In a lengthy speech quoted by the Fars news agency, Foreign Ministry spokesman Saeed Khatibzadeh urged Iran’s neighbors to return to talks with Iran. (…) He joined Zarif’s warning that those who sought to protect US security would find that „they cannot always pay and lobby and buy security and kill the Yemeni people.“ on Saudi Arabia’s intervention in Yemen since 2015.

„This is a clear message from Iran to them, which this government gave seven years ago and even earlier, and which still applies,“ said Khatibzadeh. „We hope that they will come to the realization that we need a local protection mechanism in the region“, said Khatibzadeh: „Iran is always ready“.

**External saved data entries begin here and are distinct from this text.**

Lemma field_zero l f :
  0 ≤ f → Z.land (Z.shiftr l f) 3 = 0 → Z.testbit l f = false ∧ Z.testbit l (f + 1) = false.
Proof.
  intros Hf E. rewrite <- (field_bit l f 1), E by lia.
  by rewrite <- (Z.add_0_r f), <- (field_bit l f 0), E by lia.
Qed.

Lemma field_one l f : 0 ≤ f → Z.land (Z.shiftr l f) 3 = 1 → Z.testbit l f = true.
Proof. intros Hf E. by rewrite <- (Z.add_0_r f), <- (field_bit l f 0), E by lia. Qed.

Lemma lor_zero a b : Z.lor a b = 0 → a = 0 ∧ b = 0.
Proof. intros E. by apply Z.lor_eq_0_iff in E. Qed.

(** The move of the tail. *)
Lemma reserve_move_spec t i k T0 S R g :
  has_slot t i k true S R g → pos k = pos T0 →
  wp t
    (act moved <- cas_tail (pos T0) (advance (ep t) (pos T0));
     if negb moved then reserve_undo i Busy else Ret (Some (Ok i)))
    (reserve_post t S R) g.
Proof.
  intros HP Hk. apply (wp_step (has_slot t i k true S R)); [done|auto with stab|].
  clear g HP. intros g q HP HI. unfold cas_tail.
  destruct (Z.eqb_spec (tail q) (pos T0)) as [Et|Et]; simpl;
    [|exists g; split_and!; [done|constructor|by eapply reserve_undo_spec]].
  destruct HP as [HA Ht]. destruct (trying_slot _ _ _ _ _ _ HI Ht) as (Hi & Hmod & Hrange & _).
  pose proof (inv_order _ _ _ _ _ _ HI).
  assert (k = gT g) as ->.
  { symmetry. apply (pos_inj lapbits cap); [done..|lia|].
    rewrite Hk, <- Et. symmetry. apply (inv_tail _ _ _ _ _ _ HI). }
  pose proof HI as HI2. eapply inv_reserve in HI2 as [HI2 Hf]; [|done..].
  rewrite <- Hk, (pos_advance lapbits cap) by done.
  eexists. split_and!; [exact HI2|by constructor|].
  apply wp_ret. exists (gT g). split_and!; [|split_and!|]; simpl.
  - eapply acct_snoc; [by apply acct_weaken|done|].
    intros j k b [(_ & ? & _)|[Hne Hj]]%list_lookup_insert_Some; [done|].
    by pose proof (acct_try _ _ _ _ _ _ HA _ _ _ Hj) as [= ->].
  - apply list_lookup_insert_eq. by rewrite (inv_slots _ _ _ _ _ _ HI).
  - by apply list_lookup_middle.
  - done.
  - intros k' c Hk' Hc%lookup_lt_Some. simpl in Hc. rewrite length_app in Hc.
    unfold gT in Hk'. simpl in Hc. lia.
Qed.

(** Holding a free slot, the second look at the lifecycle and the move of the
    tail: a reservation, or the slot is given back. *)
Lemma reserve_commit_spec t i k T0 S R g :
  has_slot t i k false S R g → pos k = pos T0 →
  wp t
    (do st' <- state (ep t);
     if negb (st' =? 0) then reserve_undo i Closed else
     act moved <- cas_tail (pos T0) (advance (ep t) (pos T0));
     if negb moved then reserve_undo i Busy else Ret (Some (Ok i)))
    (reserve_post t S R) g.
Proof.
  intros HP Hk. unfold state, field_state. simpl.
  apply (wp_step (has_slot t i k false S R)); [done|auto with stab|].
  clear g HP. intros g q HP HI. simpl.
  destruct (decide (Z.land (Z.shiftr (lifecycle q) sf) 3 = 0)) as [E|E].
  - destruct HP as [HA Ht]. destruct (field_zero _ _ Hsf E) as [Hc Hf].
    rewrite (inv_life _ _ _ _ _ _ HI) in Hc, Hf.
    exists (set_gslot i (Fr k (Some (t, true))) g).
    split_and!; [by eapply inv_pass|by econstructor; [|apply try_pass]|].
    apply (wp_load (has_slot t i k true S R)); [|auto with stab|done|].
    { split; [|by apply list_lookup_insert_eq, (lookup_lt_Some _ _ _ Ht)].
      eapply acct_retry; eauto. }
    clear g HA Ht Hc Hf HI. intros g q' HP HI.
    split_if; [by eapply reserve_undo_spec|by apply (reserve_move_spec _ _ k)].
  - exists g. split_and!; [done|constructor|].
    apply (wp_load (has_slot t i k false S R)); [done|auto with stab|done|].
    clear g HP HI. intros g q' HP HI. split_if; [by eapply reserve_undo_spec|].
    by match goal with H : Z.lor _ _ = 0 |- _ => apply lor_zero in H as [? _] end.
Qed.

Lemma reserve_spec t S R g :
  acct t None None S R g → wp t (reserve (ep t)) (reserve_post t S R) g.
Proof.
  intros HA. unfold reserve. unfold state at 1, field_state at 1 2. simpl.
  set (P := acct (V:=V) t None None S R). assert (HP : stable rely t P) by apply acct_stable.
  apply (wp_load P); [done|done|done|]. clear g HA. intros g1 q1 HA1 HI1.
  apply (wp_load P); [done|done|done|]. clear g1 HA1 HI1. intros g1 q2 HA1 HI1.
  split_if; [done|].
  apply (wp_load P); [done|done|done|]. clear g1 q1 q2 HA1 HI1 Heqb. intros g q HA HI.
  cbn [load_tail fst]. rewrite (inv_tail _ _ _ _ _ _ HI). set (T0 := gT g).
  rewrite (pos_index lapbits cap), Nat2Z.id by done. pose proof (idx_lt cap Hcap T0) as HiT.
  split_if; [simpl in *; lia|]. clear Heqb.
  set (i := (T0 mod cap)%nat) in *. clearbody T0 i.
  apply (wp_step P); [done|done|]. clear g q HA HI. intros g q HA HI.
  destruct (inv_at _ _ _ _ _ _ _ HI HiT) as (w & s & Hw & Hs & Hok & Hat).
  unfold cas_control. rewrite Hat.
  destruct (Z.eqb_spec (control s) EMPTY) as [Ec|Ec]; simpl.
  - destruct (slot_empty _ _ _ _ Hok Ec) as [k ->].
    exists (set_gslot i (Fr k (Some (t, false))) g).
    split_and!; [by eapply inv_try with (o' := Some (t, false))|
      by econstructor; [|apply try_hold]|].
    apply (wp_load (has_slot t i k false S R)); [|auto with stab|done|].
    { split; [|by apply list_lookup_insert_eq, (lookup_lt_Some _ _ _ Hw)].
      eapply acct_slots; [done|].
      intros j k' b [(-> & _ & _)|[_ Hj]]%list_lookup_insert_Some; [done|].
      by pose proof (acct_try _ _ _ _ _ _ HA _ _ _ Hj). }
    clear g q s HA HI Hw Hs Hok Hat Ec. intros g q HS HI. unfold load_turn. cbn [fst].
    destruct (trying_slot _ _ _ _ _ _ HI (proj2 HS)) as (_ & _ & _ & ->).
    split_if; [by eapply reserve_undo_spec|].
    apply (wp_load (has_slot t i k false S R)); [done|auto with stab|done|].
    clear g q HS HI. intros g q HS HI. split_if; [by eapply reserve_undo_spec|].
    by apply (reserve_commit_spec _ _ k).
  - exists g. split_and!; [done|constructor|].
    apply (wp_load P); [done|done|done|]. intros. done.
Qed.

Here, too, Iran threatened the Arab states with a carrot-and-stick approach: If they obey Iranian ideas and work with its regime, then there will be security based on the Iranian model.

Zarif’s “Good Cop” approach makes the “Bad Cop” actions take a back seat. In the past year, Iran used drones and cruise missiles to attack Saudi Arabia. He has mined ships in the Gulf of Oman, used proxy organizations to attack US troops in Iraq, fired rockets at the Kurdish regional capital Erbil, attacked Kurdish dissidents in Koya, threatened tribes allied with the US in Deir al-Zor (Syria) and the Hezbollah urged to threaten Israel from the Golan Heights.

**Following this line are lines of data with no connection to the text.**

(* ===== verification/QueueSeq.v ===== *)
(** * The queue refines a bounded FIFO

    An abstract bounded queue and the refinement theorem: a queue operated by
    one caller at a time answers exactly as the abstract one, [Full], [Empty],
    [Busy] and [Disconnected] included. *)

From S2P Require Import Prelude Atomic Queue QueueInv QueueConc QueueFifo.

(** ** Abstract specification *)

Section Spec.
Context {V : Type}.

(** The reservations not yet claimed, oldest first ([None] is an abandoned
    one), and the lifecycle byte. *)
Record aqueue := mkA { items : list (option V); alife : Z }.

Definition fstate (life field : Z) : Z := Z.land (Z.shiftr life field) 3.

Inductive qop := OSend (v : V) | ORecv | OAbandon | OCloseSend | OCloseRecv | OTerminal.
Inductive qres :=
| RSend (r : result unit (TrySendError V))
| RRecv (r : result V TryRecvError)
| RReserve (r : result unit ReserveError)
| RUnit
| RBool (b : bool)
| RPanic.

Definition afinish (field : Z) (a : aqueue) : Z * aqueue :=
  if fstate (alife a) field =? 1 then (3, mkA (items a) (Z.lor (alife a) (Z.shiftl 2 field)))
  else (fstate (alife a) field, a).

Definition aterminal (sf rf : Z) (a : aqueue) : bool * aqueue :=
  let '(r, a) := afinish rf a in
  if r =? 3 then (true, a) else
  let '(s, a) := afinish sf a in
  if s =? 3 then (match items a with [] => true | _ => false end, a) else (false, a).
(* ===== verification/QueueEnd.v ===== *)
(** * How a queue's life ends

    A finished send side is final, and clients that all stop leave a queue that
    represents exactly the rest of their log. *)

From S2P Require Import Prelude Atomic Queue QueueInv QueueConc QueueFifo QueueSeq.

Section Final.
Context {V : Type} (sf rf : Z) (own : nat → Z) (cap : nat) (Hok : setup_ok sf rf own cap).

#[local] Abbreviation inv := (inv (V:=V) (lap_bits cap) cap sf own).
#[local] Abbreviation rely := (rely (V:=V) sf cap).
Implicit Types (g : gst V) (q : qstate V) (c : gcell V).

(** The slot carries message [o], or a skipped entry, and no producer works on
    it. *)
Definition published (o : option V) (s : Slot V) : Prop :=
  holds_value o s ∧ base (control s) ≠ PRODUCER ∧
  Z.land (control s) COMPLETE = (if o is Some _ then COMPLETE else 0).

(** Once finished, the log does not grow and its messages do not change. *)
Definition frozen (g0 : gst V) g : Prop :=
  finished sf g = true ∧ gT g = gT g0 ∧ (gH g0 ≤ gH g)%nat ∧
  ∀ k c0, cells g0 !! k = Some c0 → producing c0 = false →
    ∃ c, cells g !! k = Some c ∧ producing c = false ∧ payload c = payload c0.

Lemma frozen_set g0 g k c c' l h b :
  frozen g0 g → cells g !! k = Some c → (gH g ≤ h)%nat → b = glife g →
  (producing c = false → producing c' = false ∧ payload c' = payload c) →
  frozen g0 (mkG (<[k := c']> (cells g)) l h b).
Proof.
  intros (Hf & HT & HH & HC) Hk Hh -> Hc. split; [done|]. unfold gT in *. simpl.
  rewrite length_insert. split; [done|]. split; [lia|].
  intros k0 c0 Hk0 Hp0. destruct (HC _ _ Hk0 Hp0) as (c1 & Hc1 & Hp1 & Hpay).
  destruct (decide (k = k0)) as [->|Hne].
  - rewrite list_lookup_insert_eq by (by eapply lookup_lt_Some).
    assert (c1 = c) as -> by congruence. destruct (Hc Hp1). exists c'. split_and!; congruence.
  - rewrite list_lookup_insert_ne by done. eauto.
Qed.

Lemma frozen_stable t g0 : stable rely t (frozen g0).
Proof.
  apply stable_guar. intros t' g g' Hne Hg HF. pose proof HF as (Hf & HT & HH & HC).
  destruct Hg as [|i k o o' Hi Hs|i Hi Hf'|k c c' Hc Hs|p o Hc|i k p o Hc Hi|bits]; try done.
  - congruence.
  - eapply frozen_set; eauto. by destruct Hs.
  - eapply frozen_set; eauto.
  - eapply frozen_set; eauto.
  - split; [|done]. unfold finished in *. simpl. by rewrite Z.lor_spec, Hf.
Qed.

(** With the send side finished, an unclaimed cell is published. *)
Lemma finished_cell g q k :
  inv g q → finished sf g = true → (gH g ≤ k < gT g)%nat →
  ∃ c s, cells g !! k = Some c ∧ buf q !! (k mod cap)%nat = Some s ∧
    producing c = false ∧ published (payload c) s.
Proof.
  intros HI Hf Hk. destruct (lookup_lt_is_Some_2 (cells g) k) as [c Hc]; [unfold gT in *; lia|].
  destruct (inv_cell _ _ _ _ _ _ HI _ _ Hc) as [(? & ? & ? & ?)|Hs]; [lia|].
  destruct (inv_at _ _ _ _ _ _ (k mod cap)%nat HI) as (w & s & Hw & Hbuf & Hsl & _);
    [by eapply idx_bound|].
  rewrite Hs in Hw. injection Hw as <-. destruct Hsl as (_ & c1 & Hc1 & Hcell).
  assert (c1 = c) as -> by congruence. exists c, s. split_and!; try done.
  - destruct (producing c) eqn:E; [|done]. exfalso. apply (inv_fin _ _ _ _ _ _ HI Hf _ _ Hs).
    by exists c.
  - unfold published. assert (producing c = false) as Hp.
    { destruct (producing c) eqn:E; [|done]. exfalso.
      apply (inv_fin _ _ _ _ _ _ HI Hf _ _ Hs). by exists c. }
    unfold cell_ok in Hcell. cell_eval.
    destruct (st c) as [|v|v|o|t o|t o|t o|t o]; try done; try (destruct Hcell; lia);
      destruct Hcell as (_ & _ & Hv & ->); (split; [done|]).
    + by destruct o.
    + destruct (owned_fields CONSUMER (bool_decide (is_Some o)) (own t)) as (-> & _ & _ & -> & _);
        [by right|apply Hok|]. by destruct o.
Qed.
End Final.

(** C5: once [finish_field] has set the send side's finished bit, no
    interleaving of the clients moves the tail again, and every entry that is
    still unclaimed later holds the message (or the gap) it held then, with no
    producer working on it: what the receiver can still get is fixed. *)
Theorem send_closed_final V sf rf own cap (css : list (list (cmd V))) q1 ps1 q2 ps2 :
  setup_ok sf rf own cap →
  creach (start sf rf own cap css) (q1, ps1) →
  Z.testbit (lifecycle q1) (sf + 1) = true →
  creach (q1, ps1) (q2, ps2) →
  ∃ h1 h2 n : nat, (h1 ≤ h2 ≤ n)%nat ∧
    head q1 = position cap h1 ∧ head q2 = position cap h2 ∧
    tail q1 = position cap n ∧ tail q2 = position cap n ∧
    ∀ k, (h2 ≤ k < n)%nat → ∃ o s1 s2,
      buf q1 !! (k mod cap)%nat = Some s1 ∧ buf q2 !! (k mod cap)%nat = Some s2 ∧
      published o s1 ∧ published o s2.
Proof.
  intros Hok Hr1 Hfin Hr2. destruct (reach_ok _ _ _ _ Hok _ _ Hr1) as (g1 & Hg1 & _).
  pose proof (proj1 Hg1) as HI1. simpl in HI1.
  rewrite (inv_life _ _ _ _ _ _ HI1) in Hfin. fold (finished sf g1) in Hfin.
  eapply (rg_sound _ _ (rely_refl sf cap) (rely_trans sf cap)) in Hr2
    as (g2 & [HI2 _] & Hlook); [|intros; apply accounted_stable|exact Hg1].
  destruct (Hlook (length ps1)) as [HR _]; [by apply lookup_ge_None_2|].
  assert (HF : frozen sf g1 g2).
  { eapply frozen_stable; [exact HR|]. split_and!; [done|done|lia|eauto]. }
  destruct HF as (Hf2 & HT & HH & HC). pose proof (inv_order _ _ _ _ _ _ HI2) as Ho2.
  exists (gH g1), (gH g2), (gT g2). split; [lia|]. split; [apply HI1|]. split; [apply HI2|].
  split; [rewrite HT; apply HI1|]. split; [apply HI2|]. intros k Hk.
  destruct (finished_cell _ _ _ _ Hok g1 q1 k HI1 Hfin) as (c1 & s1 & Hc1 & Hs1 & Hp1 & Hpub1); [lia|].
  destruct (finished_cell _ _ _ _ Hok g2 q2 k HI2 Hf2) as (c2 & s2 & Hc2 & Hs2 & Hp2 & Hpub2); [lia|].
  destruct (HC _ _ Hc1 Hp1) as (c2' & Hc2' & _ & Hpay). assert (c2' = c2) as -> by congruence.
  exists (payload c1), s1, s2. rewrite Hpay in Hpub2. done.
Qed.

(** ** When every client has stopped *)

Section Stopped.
Context {V : Type} (sf rf : Z) (own : nat → Z) (cap : nat) (Hok : setup_ok sf rf own cap).
#[local] Abbreviation inv := (inv (V:=V) (lap_bits cap) cap sf own).

(** Nobody is inside the queue. *)
Definition idle (g : gst V) : Prop := ∀ t, ∃ S R, acct t None None S R g.

Lemma idle_holder g k c t : idle g → cells g !! k = Some c → holder c ≠ Some t.
Proof.
  intros Hid Hc Hh. destruct (Hid t) as (S & R & HA).
  by pose proof (acct_cell _ _ _ _ _ _ HA _ _ Hc Hh).
Qed.

Lemma idle_cell g q k c :
  inv g q → idle g → cells g !! k = Some c → (gH g ≤ k)%nat → ∃ o, st c = Ready o.
Proof.
  intros HI Hid Hc Hk.
  assert (Hn : ∀ t, holder c ≠ Some t) by (intros t; by eapply idle_holder).
  assert (taker c = None) as Ht.
  { eapply not_taken; [..|exact HI|exact Hk|exact Hc];
      first [by apply (lap_bits_range sf rf own)|apply Hok|apply lap_bits_fit]. }
  cell_eval. destruct (st c); eauto; by edestruct Hn.
Qed.

Lemma idle_represents g q :
  inv g q → idle g →
  represents cap q (gH g) (mkA (payload <$> drop (gH g) (cells g)) (lifecycle q)).
Proof.
  intros HI Hid. pose proof (inv_order _ _ _ _ _ _ HI) as Ho. pose proof (setup_cap _ _ _ _ Hok).
  split; simpl; [apply HI|apply HI| |done| |].
  - rewrite (inv_tail _ _ _ _ _ _ HI). rewrite length_fmap, length_drop. unfold gT in *.
    unfold position. f_equal. lia.
  - rewrite length_fmap, length_drop. unfold gT in *. lia.
  - intros j s Hj Hs. set (k := (gH g + j)%nat) in *.
    destruct (inv_at _ _ _ _ _ _ (k mod cap)%nat HI) as (w & s' & Hw & Hs' & Hsl & _);
      [by apply idx_lt|]. assert (s' = s) as -> by congruence.
    unfold slot_repr. rewrite list_lookup_fmap, lookup_drop. fold k.
    destruct (cells g !! k) as [c|] eqn:Hc.
    + destruct (inv_cell _ _ _ _ _ _ HI _ _ Hc) as [(? & ? & ? & ?)|Hoc]; [lia|].
      rewrite Hoc in Hw. injection Hw as <-. destruct Hsl as (_ & c' & Hc' & Hcell).
      assert (c' = c) as -> by congruence.
      destruct (idle_cell _ _ _ _ HI Hid Hc) as [o Ho']; [lia|].
      unfold cell_ok in Hcell. rewrite Ho' in Hcell. destruct Hcell as (_ & Ht & Hv & Hctl).
      split; [done|]. simpl. unfold payload. rewrite Ho'. done.
    + assert (gT g ≤ k)%nat by (by apply lookup_ge_None).
      assert (Hsame : ∀ k', (k' mod cap = k mod cap)%nat → (gH g ≤ k' < gH g + cap)%nat → k' = k).
      { intros k' E ?. apply (window_inj cap (setup_cap _ _ _ _ Hok) (gH g)); [done|lia|done]. }
      destruct w as [k' o|k'].
      * destruct Hsl as (E & Hk' & Ht & Hctl). rewrite (Hsame k') in Ht by (done || lia).
        split; [done|]. destruct o as [[t b]|]; [|done]. exfalso.
        destruct (Hid t) as (S & R & HA). by pose proof (acct_try _ _ _ _ _ _ HA _ _ _ Hw).
      * exfalso. destruct Hsl as (E & c & Hc' & Hcell). pose proof (lookup_lt_Some _ _ _ Hc').
        assert (gH g ≤ k')%nat as Hge.
        { assert (Hn : ∀ t, holder c ≠ Some t) by (intros t; by eapply idle_holder).
          unfold cell_ok in Hcell. cell_eval.
          destruct (st c); try done; try (by edestruct Hn). by destruct Hcell. }
        unfold gT in *. assert (k' = k) by (apply Hsame; [done|lia]). lia.
Qed.
End Stopped.

(** C6: when all clients have stopped, the queue is an idle bounded FIFO whose
    contents are exactly the entries of the log nobody claimed: every message
    a client sent was received once, by the client the log names, or is still
    in the queue, in order. *)
Theorem stopped_clients_leave_fifo V sf rf own cap (css : list (list (cmd V))) q ps :
  setup_ok sf rf own cap →
  creach (start sf rf own cap css) (q, ps) →
  (∀ t p, ps !! t = Some p → ∃ os, p = Ret os) →
  ∃ log takers,
    (∀ t os, ps !! t = Some (Ret os) → sent os = from t log ∧ got os = taken_by t log takers) ∧
    represents cap q (length takers) (mkA (snd <$> drop (length takers) log) (lifecycle q)).
Proof.
  intros Hok Hreach Hstop.
  destruct (reach_ok _ _ _ _ Hok _ _ Hreach) as (g & [HI Hwp] & Hlook).
  assert (Hid : idle g).
  { intros t. destruct (ps !! t) as [p|] eqn:Ht; [|eauto].
    destruct (Hstop _ _ Ht) as [os ->]. destruct (Hwp _ _ Ht) as [_ ?]. eauto. }
  simpl in *. destruct (takers_ok _ _ _ _ Hok _ _ 0%nat HI) as [Hlen _].
  exists (log_of g), (takers_of g). split.
  - intros t os Ht. destruct (Hwp _ _ Ht) as [Hp [_ _ HS HR]]. rewrite <- HS, <- HR, sent_from.
    split; [done|]. apply (takers_ok _ _ _ _ Hok _ _ t HI).
  - rewrite Hlen. unfold log_of. rewrite <- fmap_drop, <- list_fmap_compose.
    by apply (idle_represents sf rf own).
Qed.

(** ** Runs *)

Lemma send_closed_final_witness :
  let c := start 0 6 demo_own 2 [[CSend 7; CCloseSend; CPoll]; [CSend 8; CRecv; CRecv]] in
  let c1 := sched (replicate 30 0%nat) c in
  let c2 := sched (replicate 40 1%nat) c1 in
  head c2.1 = position 2 1 ∧
  ∃ h1 h2 n : nat, (h1 ≤ h2 ≤ n)%nat ∧
    head c1.1 = position 2 h1 ∧ head c2.1 = position 2 h2 ∧
    tail c1.1 = position 2 n ∧ tail c2.1 = position 2 n ∧
    ∀ k, (h2 ≤ k < n)%nat → ∃ o s1 s2,
      buf c1.1 !! (k mod 2)%nat = Some s1 ∧ buf c2.1 !! (k mod 2)%nat = Some s2 ∧
      published o s1 ∧ published o s2.
Proof.
  intros c c1 c2. split; [vm_compute; reflexivity|].
  apply (send_closed_final Z 0 6 demo_own 2 [[CSend 7; CCloseSend; CPoll]; [CSend 8; CRecv; CRecv]]
    c1.1 c1.2 c2.1 c2.2).
  - exact demo_setup.
  - rewrite <- surjective_pairing. apply sched_reach.
  - vm_compute. reflexivity.
  - rewrite <- !surjective_pairing. apply sched_reach.
Defined.

Lemma stopped_clients_leave_fifo_witness :
  ∃ log takers,
    (∀ t os, demo_end.2 !! t = Some (Ret os) → sent os = from t log ∧ got os = taken_by t log takers) ∧
    represents 2 demo_end.1 (length takers)
      (mkA (snd <$> drop (length takers) log) (lifecycle demo_end.1)).
Proof.
  apply (stopped_clients_leave_fifo Z 0 6 demo_own 2 demo_clients _ _ demo_setup demo_reach).
  assert (∃ os0 os1, demo_end.2 = [Ret os0; Ret os1]) as (os0 & os1 & ->)
    by (eexists _, _; vm_compute; reflexivity).
  intros [|[|t]] p; simpl; intros [= <-]; eauto.
Defined.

The friends of Iran in Lebanon, the Hezbollah MPs and the Badr Party in Iraq, have all joined the calls by the Iranian Revolutionary Guards (IRGC) in Iraq to work closely with China. It is therefore perfectly clear what message Iran sends out when it offers peace and security in the region under its umbrella.

The quiet message behind the ostensible plea to be nice to Tehran when Trump leaves office is that those who do not accept her and bow their knees in submission will be exposed to the regime’s wrath.“

Possibly Biden’s first litmus test will be Iran and there is a possibility that the USA will have to expend so much effort in the Greater Middle East that it will be distracted from its actual goal, the Asian Pivot and China. This will be closely watched in China and North Korea. Although China has no interest in a US-Iranian war in the Gulf, as it could also endanger its oil supplies, from which they are slowly becoming more independent, China is likely to be interested in US-Iranian tensions that are diverting the US from Asia . The friends of Iran in Lebanon, the Hezbollah MPs and the Badr Party in Iraq, have all joined the calls by the Iranian Revolutionary Guards (IRGC) in Iraq to work closely with China. It remains to be seen whether China wants to get involved in this conflict so openly or rather covertly watches the conflict and wait. And North Korea will also closely monitor the reactions of the Biden government with regard to Iran’s nuclear proliferation, missile tests and terrorism. Biden announced with regard to North Korea that its denuclearization is still the goal of the USA. But North Korea already has nuclear weapons and would rather not only be tacitly, but also officially recognized as a nuclear power.